Antrean panjang hingga dua jam mewarnai pintu masuk Stadion New York New Jersey jelang laga final Piala Dunia 2026 antara Spanyol dan Argentina, akibat pengamanan ekstra yang dipicu oleh kehadiran Presiden Amerika Serikat Donald Trump. Pertandingan yang dijadwalkan kick-off pukul 15.00 waktu setempat itu terpaksa dihadiri oleh penonton yang sudah mengantre sejak empat jam sebelumnya, menjadikan momen puncak turnamen ini tercemar oleh kemacetan akses yang tidak biasa.
Stadion berkapasitas 82.500 kursi itu menjadi saksi duel dua raksasa sepak bola dunia. Namun, perhatian justru tertuju pada prosedur keamanan yang diterapkan.
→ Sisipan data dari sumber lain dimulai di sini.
(** C3, as the code has it: [get_inference] and [get_inference_object]
    turn both a driver error and a zero-row result into their typed
    not-found error ([InferenceNotFoundError], respectively
    [InferenceObjectNotFoundError]); [get_objects_by_inference] turns a
    driver error into [InferenceObjectNotFoundError] and returns the
    rows fetched otherwise, an empty list for a zero-row result. *)
Theorem read_failures_surface_as_not_found (id : val) (c : cursor) :
  let failed {R} (o : fetched R) :=
    (exists e, o = DriverRaised e) \/ o = Nothing in
  (failed (execute_fetchone (SELECT (Some ["inference"]) "inference" "id")
             [id] c) ->
   fst (get_inference id c) =
     inl (Exn InferenceNotFoundError
            ("Error: could not get inference " ++ str id))) /\
  (failed (execute_fetchone (SELECT None "object" "id") [id] c) ->
   fst (get_inference_object id c) =
     inl (Exn InferenceObjectNotFoundError
            ("Error: could not get inference object for id " ++ str id))) /\
  ((exists e,
      execute_fetchall (SELECT None "object" "inference_id") [id] c
      = DriverRaised e) ->
   fst (get_objects_by_inference id c) =
     inl (Exn InferenceObjectNotFoundError
            ("Error: could not get objects for inference " ++ str id))) /\
  (forall rows,
     execute_fetchall (SELECT None "object" "inference_id") [id] c
     = Fetched rows ->
     fst (get_objects_by_inference id c) = inr rows).
Proof.
  intros failed. split; [|split; [|split]].
  - rewrite get_inference_outcome. intros [[e ->]| ->]; reflexivity.
  - rewrite get_inference_object_outcome. intros [[e ->]| ->]; reflexivity.
  - rewrite get_objects_by_inference_outcome. intros [e ->]. reflexivity.
  - intros rows. rewrite get_objects_by_inference_outcome. now intros ->.
Qed.
(** C8: [get_objects_by_inference] sends
    [SELECT * FROM object WHERE inference_id = %s] with the id as its
    parameter and returns the rows the cursor then hands out, all of
    them and as they are; when there is none it returns the empty list
    and raises nothing.  On a cursor whose [fetchall] hands out a list
    (never [None], as the DB-API has it), it raises only when the
    driver raised, and then [InferenceObjectNotFoundError]. *)
Theorem read_all_returns_fetched_rows (inference_id : val) (c : cursor) :
  (forall c0, fst (fetchall c0) <> inr None) ->
  let q := SELECT None "object" "inference_id" in
  (forall rows,
     execute_fetchall q [inference_id] c = Fetched rows ->
     fst (get_objects_by_inference inference_id c) = inr rows) /\
  (execute_fetchall q [inference_id] c = Fetched [] ->
   fst (get_objects_by_inference inference_id c) = inr []) /\
  (forall e,
     fst (get_objects_by_inference inference_id c) = inl e ->
     e = Exn InferenceObjectNotFoundError
           ("Error: could not get objects for inference "
            ++ str inference_id) /\
     exists e', execute_fetchall q [inference_id] c = DriverRaised e').
Proof.
  intros Hlist q. subst q. rewrite get_objects_by_inference_outcome.
  split; [|split].
  - now intros rows ->.
  - now intros ->.
  - intros e.
    destruct (execute_fetchall (SELECT None "object" "inference_id")
                [inference_id] c) as [e'| |rows] eqn:E.
    + intros [= <-]. eauto.
    + exfalso. unfold execute_fetchall, fetch_after in E.
      destruct (execute (SELECT None "object" "inference_id")
                  [inference_id] c) as [[e0|u] c1]; [discriminate|].
      specialize (Hlist c1).
      destruct (fetchall c1) as [[e1|[rows|]] c2]; try discriminate.
      now apply Hlist.
    + discriminate.
Qed.
End ReadPath.

Section ReadPathStore.
Import Py Sql Inference Outcome Store.

(** Not every read turns a zero-row result into a typed not-found
    error.  For an inference that has no object, the statement of
    [get_objects_by_inference] selects zero rows and the function
    returns the empty list; the statement of
    [get_inference_object_top_id] selects zero rows and the function
    raises a plain [Exception]. *)
Lemma zero_rows_are_not_always_not_found :
  execute_fetchall (SELECT None "object" "inference_id") [INT 4]
    sample_store = Fetched [] /\
  fst (get_objects_by_inference (INT 4) sample_store) = inr [] /\
  execute_fetchone (SELECT (Some ["top_id"]) "object" "id") [INT 9]
    sample_store = Nothing /\
  fst (get_inference_object_top_id (INT 9) sample_store) =
    inl (Exn Exception
           "Error: could not get top_inference_id for inference 9").
Proof. repeat split; reflexivity. Qed.

Lemma read_failures_surface_as_not_found_witness :
  fst (get_inference (INT 9) sample_store) =
    inl (Exn InferenceNotFoundError "Error: could not get inference 9") /\
  fst (get_inference_object (INT 9) sample_store) =
    inl (Exn InferenceObjectNotFoundError
           "Error: could not get inference object for id 9") /\
  fst (get_objects_by_inference (INT 1) (offline sample_store)) =
    inl (Exn InferenceObjectNotFoundError
           "Error: could not get objects for inference 1") /\
  fst (get_objects_by_inference (INT 4) sample_store) = inr [].
Proof.
  destruct (read_failures_surface_as_not_found (INT 9) sample_store)
    as (H1 & H2 & _).
  destruct (read_failures_surface_as_not_found (INT 1)
              (offline sample_store)) as (_ & _ & H3 & _).
  destruct (read_failures_surface_as_not_found (INT 4) sample_store)
    as (_ & _ & _ & H4).
  split; [|split; [|split]].
  - apply H1. right. reflexivity.
  - apply H2. right. reflexivity.
  - apply H3. eexists. reflexivity.
  - apply H4. reflexivity.
Defined.
End ReadPathStore.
Sebagai satu-satunya laga Piala Dunia yang ditonton langsung oleh Trump, Secret Service mengambil alih kendali keamanan, menggandeng Transportation Security Administration (TSA) yang biasanya bertugas di bandara. Akibatnya, setiap pengunjung—termasuk awak media—harus melewati pemindaian ala bandara, lengkap dengan detektor logam dan pemeriksaan tas.
Kebijakan ini memicu keluhan, terutama dari kalangan media. Seorang wartawan mengaku diarahkan ke antrean lain karena tidak ada anjing pelacak di pintu masuk tertentu. Relawan Piala Dunia di lokasi menyebutkan bahwa volume penonton yang tiba lebih awal jauh melebihi pertandingan-pertandingan sebelumnya di stadion yang sama. Meskipun pihak panitia membuka gerbang tambahan secara bertahap sejak pukul 11.00 waktu setempat, antrean tetap mengular.
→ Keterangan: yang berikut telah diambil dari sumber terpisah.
(** * Bao: verified streaming over the BLAKE3 tree hash

    A shallow embedding of [docs/bao-reference.py] and the properties of its
    tree codec: tree geometry, the buffered encoder, the streaming decoder,
    the iterative hasher, and the slice producer and verifier.

    Conventions.
    - A Python [int] is a [Z]; 32-bit words are [Z] with the masking written
      out as in the source ([& WORD_MAX]).
    - [bytes] / [bytearray] values are [list byte].
    - Python exceptions are the constructors of [exn]; a computation that may
      raise returns [res].  [OutOfFuel] is not a Python exception: recursive
      functions and [while] loops take a [nat] bound, and the lemmas on the
      bounds ([chunk_loop_Ok], [tree_fuel_children], [encode_recurse_encodes],
      [decode_recurse_encodes]) show that the ones used are never exhausted.
    - Streams are mutable objects; the functions that read and write them are
      written in the monad [M], whose state survives a raised exception. *)

From Stdlib Require Import ZArith List Lia Bool Uint63.
From Stdlib.Strings Require Import Byte.
Import ListNotations.
Local Open Scope Z_scope.

Set Implicit Arguments.

(* ================================================================== *)
(** * Results and exceptions *)

Inductive exn : Set :=
| AssertionError   (* assert ..., "hash mismatch" *)
| IOError          (* raise IOError("unexpected EOF") *)
| OverflowError    (* int.to_bytes: int too big to convert *)
| IndexError.      (* list index out of range, pop from empty list *)

Inductive res (A : Type) : Type :=
| Ok (a : A)
| Raise (e : exn)
| OutOfFuel.
Arguments Ok {A} a.
Arguments Raise {A} e.
Arguments OutOfFuel {A}.

Definition rbind {A B} (r : res A) (k : A -> res B) : res B :=
  match r with
  | Ok a => k a
  | Raise e => Raise e
  | OutOfFuel => OutOfFuel
  end.

Declare Scope res_scope.
Delimit Scope res_scope with res.
Notation "x <- r ;; k" := (rbind r (fun x => k))
  (at level 61, r at next level, right associativity) : res_scope.
Notation "' pat <- r ;; k" := (rbind r (fun x => match x with pat => k end))
  (at level 61, pat pattern, r at next level, right associativity) : res_scope.

(* ================================================================== *)
(** * Bytes *)

Definition bytes := list byte.

(** [len(buf)] *)
Definition len (buf : bytes) : Z := Z.of_nat (length buf).

Definition Z_of_byte (b : byte) : Z := Z.of_N (Byte.to_N b).

Definition byte_of_Z (z : Z) : byte :=
  match Byte.of_N (Z.to_N (z mod 256)) with
  | Some b => b
  | None => x00
  end.

(** [buf[:n]] and [buf[n:]] for [0 <= n]. *)
Definition slice_to (buf : bytes) (n : Z) : bytes := firstn (Z.to_nat n) buf.
Definition slice_from (buf : bytes) (n : Z) : bytes := skipn (Z.to_nat n) buf.
(** [buf[a:b]] for [0 <= a] and [0 <= b]. *)
Definition slice (buf : bytes) (a b : Z) : bytes :=
  firstn (Z.to_nat b - Z.to_nat a) (skipn (Z.to_nat a) buf).

(** [b"\0" * n] *)
Definition zeros (n : Z) : bytes := repeat x00 (Z.to_nat n).

Fixpoint bytes_eqb (a b : bytes) : bool :=
  match a, b with
  | [], [] => true
  | x :: a', y :: b' => Byte.eqb x y && bytes_eqb a' b'
  | _, _ => false
  end.

(** [int.from_bytes(buf, "little")] *)
Fixpoint int_from_bytes (buf : bytes) : Z :=
  match buf with
  | [] => 0
  | b :: rest => Z_of_byte b + 256 * int_from_bytes rest
  end.

(** The [n] low bytes of [x], least significant first. *)
Fixpoint le_bytes (n : nat) (x : Z) : bytes :=
  match n with
  | O => []
  | S n' => byte_of_Z x :: le_bytes n' (x / 256)
  end.

(** [x.to_bytes(n, "little")]: unsigned, raises [OverflowError] when [x] is
    negative or does not fit. *)
Definition int_to_bytes (x : Z) (n : nat) : res bytes :=
  if (0 <=? x) && (x <? 256 ^ Z.of_nat n) then Ok (le_bytes n x)
  else Raise OverflowError.

(* ================================================================== *)
(** * Constants *)

Definition IV : list Z :=
  [ 0x6A09E667; 0xBB67AE85; 0x3C6EF372; 0xA54FF53A;
    0x510E527F; 0x9B05688C; 0x1F83D9AB; 0x5BE0CD19 ].

Definition MSG_SCHEDULE : list (list nat) :=
  [ [0; 1; 2; 3; 4; 5; 6; 7; 8; 9; 10; 11; 12; 13; 14; 15];
    [2; 6; 3; 10; 7; 0; 4; 13; 1; 11; 12; 5; 9; 14; 15; 8];
    [3; 4; 10; 12; 13; 2; 7; 14; 6; 5; 9; 0; 11; 15; 8; 1];
    [10; 7; 12; 9; 14; 3; 13; 15; 4; 0; 11; 2; 5; 8; 1; 6];
    [12; 13; 9; 11; 15; 10; 14; 8; 7; 2; 5; 3; 0; 1; 6; 4];
    [9; 14; 11; 5; 8; 12; 15; 1; 13; 3; 0; 10; 2; 6; 4; 7];
    [11; 15; 5; 0; 1; 9; 8; 6; 14; 10; 2; 12; 3; 4; 7; 13] ]%nat.

Definition BLOCK_SIZE : Z := 64.
Definition CHUNK_SIZE : Z := 1024.
Definition KEY_SIZE : Z := 32.
Definition HASH_SIZE : Z := 32.
Definition PARENT_SIZE : Z := 2 * HASH_SIZE.
Definition WORD_BITS : Z := 32.
Definition WORD_BYTES : Z := 4.
Definition WORD_MAX : Z := 2 ^ WORD_BITS - 1.
Definition HEADER_SIZE : Z := 8.

(** Domain flags. *)
Definition CHUNK_START : Z := Z.shiftl 1 0.
Definition CHUNK_END : Z := Z.shiftl 1 1.
Definition PARENT : Z := Z.shiftl 1 2.
Definition ROOT : Z := Z.shiftl 1 3.
Definition KEYED_HASH : Z := Z.shiftl 1 4.
Definition DERIVE_KEY : Z := Z.shiftl 1 5.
Bagi penggemar sepak bola Indonesia yang menonton via siaran langsung, kejadian ini menjadi pengingat betapa besarnya skala dan kerumitan logistik turnamen global. Meski tidak berdampak langsung pada penonton di Tanah Air, cerita ini menyoroti bagaimana faktor keamanan dan politik bisa mengganggu kenyamanan suporter. Di Indonesia, di mana antrean panjang juga kerap terjadi di event olahraga besar, pelajaran tentang manajemen kerumunan dan koordinasi keamanan bisa menjadi bahan evaluasi.
Sejauh ini, tidak ada indikasi penundaan kick-off. Namun, pengalaman buruk saat memasuki stadion berpotensi mencoreng kesan final yang seharusnya meriah. Pertanyaannya, apakah panitia Piala Dunia 2026 akan mengevaluasi prosedur keamanan untuk laga-laga berikutnya, atau justru mengorbankan kenyamanan demi keamanan yang berlebihan?